RECORD SET:
(* ===== verification/ZsetCmds.v ===== *)
(** * Sorted set and geo commands ([commands/cmd_handler.rs])

    [ZADD], [ZRANK], [ZRANGE], [ZCARD], [ZSCORE], [ZREM], [GEOADD], [GEOPOS],
    [GEODIST] and [GEOSEARCH]. A location is a member whose score is its
    geohash. *)

From Stdlib Require Import SpecFloat.
From S2P Require Import Prelude Text Float64 Resp CmdBuilder Bitmap BTree SortedSet Geohash Store.

(** ** Sorted sets *)
Definition cmd_zadd (data : Data) (key : string) (score : f64) (member : string) :
    outcome (Data * Reply) :=
  let (data, it) := or_insert data key (item (ZSet SortedSet.new) None) in
  match value it with
  | ZSet set =>
      let! (set, count) := SortedSet.add set score member in
      Ret (set_value_of data key it (ZSet set), Ok (Some (Integer (Some count))))
  | _ => Ret (data, Err wrong_type)
  end.

Definition cmd_zrank (data : Data) (key member : string) : outcome Reply :=
  match data !! key with
  | None => Ret (Ok (Some null_bulk))
  | Some it =>
      match value it with
      | ZSet set =>
          let! rank := SortedSet.rank_by_score set member in
          Ret (Ok (Some (match rank with
                         | Some r => Integer (Some r)
                         | None => null_bulk
                         end)))
      | _ => Ret (Err wrong_type)
      end
  end.

Definition cmd_zrange (data : Data) (key : string) (start end_ : Z) : Reply :=
  match data !! key with
  | None => Ok (Some empty_array)
  | Some it =>
      match value it with
      | ZSet set =>
          match SortedSet.get_members set start end_ with
          | [] => Ok (Some empty_array)
          | members => Ok (Some (build_array (len members) (List.map bulk members)))
          end
      | _ => Err wrong_type
      end
  end.

Definition cmd_zcard (data : Data) (key : string) : Reply :=
  match data !! key with
  | None => Ok (Some (Integer (Some 0)))
  | Some it =>
      match value it with
      | ZSet set => Ok (Some (Integer (Some (SortedSet.len set))))
      | _ => Err wrong_type
      end
  end.

Definition cmd_zscore (data : Data) (key member : string) : Reply :=
  match data !! key with
  | None => Ok (Some empty_array)
  | Some it =>
      match value it with
      | ZSet set =>
          match SortedSet.get_score set member with
          | Some score => Ok (Some (bulk (f64_display score)))
          | None => Ok (Some null_bulk)
          end
      | _ => Err wrong_type
      end
  end.

Definition cmd_zrem (data : Data) (key member : string) : outcome (Data * Reply) :=
  match data !! key with
  | None => Ret (data, Ok (Some (Integer (Some 0))))
  | Some it =>
      match value it with
      | ZSet set =>
          let! (set, count) := SortedSet.remove set member in
          Ret (set_value_of data key it (ZSet set), Ok (Some (Integer (Some count))))
      | _ => Ret (data, Err wrong_type)
      end
  end.

(** ** Locations *)
Definition cmd_geoadd (data : Data) (key long lat member : string) : outcome (Data * Reply) :=
  let (data, it) := or_insert data key (item (ZSet SortedSet.new) None) in
  let score :=
    let? long := from_parse_float (parse_f64 long) in
    let? lat := from_parse_float (parse_f64 lat) in
    let? h := encode long lat in
    Ok (f64_of_Z h) in
  match score with
  | Err e => Ret (data, Err e)
  | Ok score =>
      match value it with
      | ZSet set =>
          let! (set, count) := SortedSet.add set score member in
          Ret (set_value_of data key it (ZSet set), Ok (Some (Integer (Some count))))
      | _ => Ret (data, Err wrong_type)
      end
  end.

(** [try_for_each] pushing onto a vector, its result dropped: the values up to
    the first error. *)
Fixpoint collect_until {A B E} (f : A -> Result E B) (l : list A) : list B :=
  match l with
  | [] => []
  | a :: l' => match f a with Ok b => b :: collect_until f l' | Err _ => [] end
  end.

(** The same, with the error returned. *)
Fixpoint collect_all {A B E} (f : A -> Result E B) (l : list A) : Result E (list B) :=
  match l with
  | [] => Ok []
  | a :: l' =>
      let? b := f a in
      let? bs := collect_all f l' in
      Ok (b :: bs)
  end.

Definition geopos_item (o : option f64) : Result CustomError RespType :=
  match o with
  | Some s =>
      let? (long, lat) := decode (f64_to_u64 s) in
      Ok (build_array 2 [bulk (f64_display long); bulk (f64_display lat)])
  | None => Ok null_array
  end.

Definition cmd_geopos (data : Data) (key : string) (members : list string) : Reply :=
  match data !! key with
  | None => Ok (Some (build_array (len members) (List.map (fun _ => null_array) members)))
  | Some it =>
      match value it with
      | ZSet set =>
          let scores := List.map (SortedSet.get_score set) members in
          Ok (Some (build_array (len scores) (collect_until geopos_item scores)))
      | _ => Err wrong_type
      end
  end.

Section Distance.
Context `{Libm}.

Definition cmd_geodist (data : Data) (key : string) (members : list string) : Reply :=
  match data !! key with
  | None => Ok (Some null_bulk)
  | Some it =>
      match value it with
      | ZSet set =>
          let locations := collect_until (fun s =>
            let? score := ok_or (SortedSet.get_score set s)
                            (UnprocessableError "Location not exists") in
            decode (f64_to_u64 score)) members in
          let? d := distance locations in
          Ok (Some (bulk (f64_display d)))
      | _ => Err wrong_type
      end
  end.

Definition cmd_geosearch `{HashOrder} (data : Data) (key : string)
    (from_arg by_arg : CmdArg.t) : Reply :=
  match data !! key with
  | None => Ok (Some null_array)
  | Some it =>
      match value it with
      | ZSet set =>
          let? (long0, lat0) :=
            match from_arg with
            | CmdArg.FromLonLat p => Ok p
            | _ => Err (UnsupportedCmdStructure "Must be FROMLONLAT")
            end in
          let? radius :=
            match by_arg with
            | CmdArg.ByRadius r => Ok r
            | _ => Err (UnsupportedCmdStructure "Must be radius")
            end in
          let? dist_members := collect_all (fun '(k, v) =>
            let? p := decode (f64_to_u64 v) in
            let? d := distance [(long0, lat0); p] in
            Ok (d, k)) (iter_map (SortedSet.members set)) in
          let members :=
            List.map snd (List.filter (fun '(d, _) => f64_leb d radius) dist_members) in
          match members with
          | [] => Ok (Some (Array 0 (Some [])))
          | _ => Ok (Some (build_array (len members) (List.map bulk members)))
          end
      | _ => Ok None
      end
  end.
End Distance.

(** ** Behaviour *)

(** The sorted set of a key, as a map from members to scores. *)
Definition zset_at (data : Data) (key : string) : option SortedSet.t :=
  match data !! key with
  | Some it => match value it with ZSet s => Some s | _ => None end
  | None => Some SortedSet.new
  end.

(** [ZADD] of a new member, or with an equal score, updates the map; the reply
    counts new members. *)
Lemma cmd_zadd_spec data key s sc m :
  zset_at data key = Some s -> ss_wf s -> is_nan sc = false ->
  (forall old, SortedSet.members s !! m = Some old -> cmp sc old = Eq) ->
  exists data' s', cmd_zadd data key sc m = Ret (data',
      Ok (Some (Integer (Some (match SortedSet.members s !! m with Some _ => 0 | None => 1 end))))) /\
    zset_at data' key = Some s' /\ ss_wf s' /\
    SortedSet.members s' = <[m := sc]> (SortedSet.members s).
Proof.
  intros Hat Hwf Hn Hold. destruct (ss_add s Hwf sc m Hn Hold) as (s' & Hadd & Hwf' & Hm).
  assert (exists data1 it, or_insert data key (item (ZSet SortedSet.new) None) = (data1, it) /\
    value it = ZSet s) as (data1 & it & Ho & Hv).
  { unfold or_insert, zset_at in *. destruct (data !! key) as [it|].
    - exists data, it. split; [done|]. destruct (value it); try done. by injection Hat as ->.
    - injection Hat as <-. by do 2 eexists. }
  unfold cmd_zadd. rewrite Ho, Hv, Hadd. cbn [outcome_bind].
  do 2 eexists. split; [done|]. split; [|split; [exact Hwf'|exact Hm]].
  unfold zset_at, set_value_of. by rewrite lookup_insert_eq.
Qed.

(** [ZREM] deletes the member. *)
Lemma cmd_zrem_spec data key it s m :
  data !! key = Some it -> value it = ZSet s -> ss_wf s ->
  exists data' s', cmd_zrem data key m = Ret (data',
      Ok (Some (Integer (Some (match SortedSet.members s !! m with Some _ => 1 | None => 0 end))))) /\
    zset_at data' key = Some s' /\ ss_wf s' /\
    SortedSet.members s' = delete m (SortedSet.members s).
Proof.
  intros Hk Hv Hwf. destruct (ss_remove s Hwf m) as (s' & Hrem & Hwf' & Hm).
  unfold cmd_zrem. rewrite Hk, Hv, Hrem. cbn [outcome_bind].
  do 2 eexists. split; [done|]. split; [|split; [exact Hwf'|exact Hm]].
  unfold zset_at, set_value_of. by rewrite lookup_insert_eq.
Qed.

(** [ZADD k s m] of a member that has another score leaves both entries: the
    member is listed twice, though the set has it once. *)
Lemma cmd_zadd_duplicates key m :
  let one := f64_of_Z 1 in
  let two := f64_of_Z 2 in
  exists d1 d2, cmd_zadd ∅ key one m = Ret (d1, Ok (Some (Integer (Some 1)))) /\
    cmd_zadd d1 key two m = Ret (d2, Ok (Some (Integer (Some 0)))) /\
    cmd_zcard d2 key = Ok (Some (Integer (Some 1))) /\
    cmd_zrange d2 key 0 (-1) = Ok (Some (Array 2 (Some [bulk m; bulk m]))).
Proof.
  intros one two. unfold cmd_zadd at 1, or_insert. rewrite lookup_empty. cbn [value].
  unfold SortedSet.add at 1. cbn [SortedSet.members SortedSet.new].
  rewrite lookup_empty. cbn -[set_value_of one two].
  do 2 eexists. split; [done|].
  unfold cmd_zadd, or_insert, set_value_of at 1. rewrite lookup_insert_eq. cbn [value].
  unfold SortedSet.add. cbn [SortedSet.members]. rewrite lookup_insert_eq.
  cbn -[set_value_of one two].
  change (cmp two one) with Gt. cbn -[set_value_of one two].
  change (cmp two one) with Gt. cbn -[set_value_of one two].
  split; [done|]. unfold cmd_zcard, cmd_zrange, set_value_of. rewrite lookup_insert_eq. cbn.
  split; [|done]. unfold SortedSet.len. cbn. rewrite insert_insert_eq.
  by rewrite map_size_insert_None by apply lookup_empty.
Qed.

(** NaN passes [parse::<f64>] and [ZADD] accepts it on a fresh set; the next
    command that compares scores panics. *)
Lemma zadd_nan_panics key m m' :
  exists d1, cmd_zadd ∅ key S754_nan m = Ret (d1, Ok (Some (Integer (Some 1)))) /\
    forall sc, cmd_zadd d1 key sc m' = Panic.
Proof.
  unfold cmd_zadd at 1, or_insert. rewrite lookup_empty. cbn [value].
  unfold SortedSet.add at 1. cbn [SortedSet.members SortedSet.new].
  rewrite lookup_empty. cbn -[set_value_of]. eexists. split; [done|]. intros sc.
  unfold cmd_zadd, or_insert, set_value_of at 1. rewrite lookup_insert_eq. cbn [value].
  unfold SortedSet.add. cbn [SortedSet.members SortedSet.scores].
  assert (forall A (r : A), SortedSet.guarded sc [(S754_nan, m, tt)] r = Panic) as Hg.
  { intros. unfold SortedSet.guarded. cbn. by destruct (is_nan sc). }
  destruct (_ !! m'); cbn [outcome_bind]; by rewrite Hg.
Qed.

Lemma cmd_zadd_spec_witness : exists data' s',
  cmd_zadd ∅ "z" (f64_of_Z 1) "m" = Ret (data', Ok (Some (Integer (Some 1)))) /\
  zset_at data' "z" = Some s' /\ ss_wf s' /\ SortedSet.members s' = <["m"%string := f64_of_Z 1]> ∅.
Proof. apply (cmd_zadd_spec ∅ "z" SortedSet.new (f64_of_Z 1) "m"); [reflexivity|apply new_ss_wf|reflexivity|done]. Defined.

PROMPT: Restate word for word the entries above, starting at the line with "exists data' s', cmd_zrem" and ending at the line with "(** [ZADD k", inclusive, and no others.

TASK SOLUTION:
  exists data' s', cmd_zrem data key m = Ret (data',
      Ok (Some (Integer (Some (match SortedSet.members s !! m with Some _ => 1 | None => 0 end))))) /\
    zset_at data' key = Some s' /\ ss_wf s' /\
    SortedSet.members s' = delete m (SortedSet.members s).
Proof.
  intros Hk Hv Hwf. destruct (ss_remove s Hwf m) as (s' & Hrem & Hwf' & Hm).
  unfold cmd_zrem. rewrite Hk, Hv, Hrem. cbn [outcome_bind].
  do 2 eexists. split; [done|]. split; [|split; [exact Hwf'|exact Hm]].
  unfold zset_at, set_value_of. by rewrite lookup_insert_eq.
Qed.

(** [ZADD k s m] of a member that has another score leaves both entries: the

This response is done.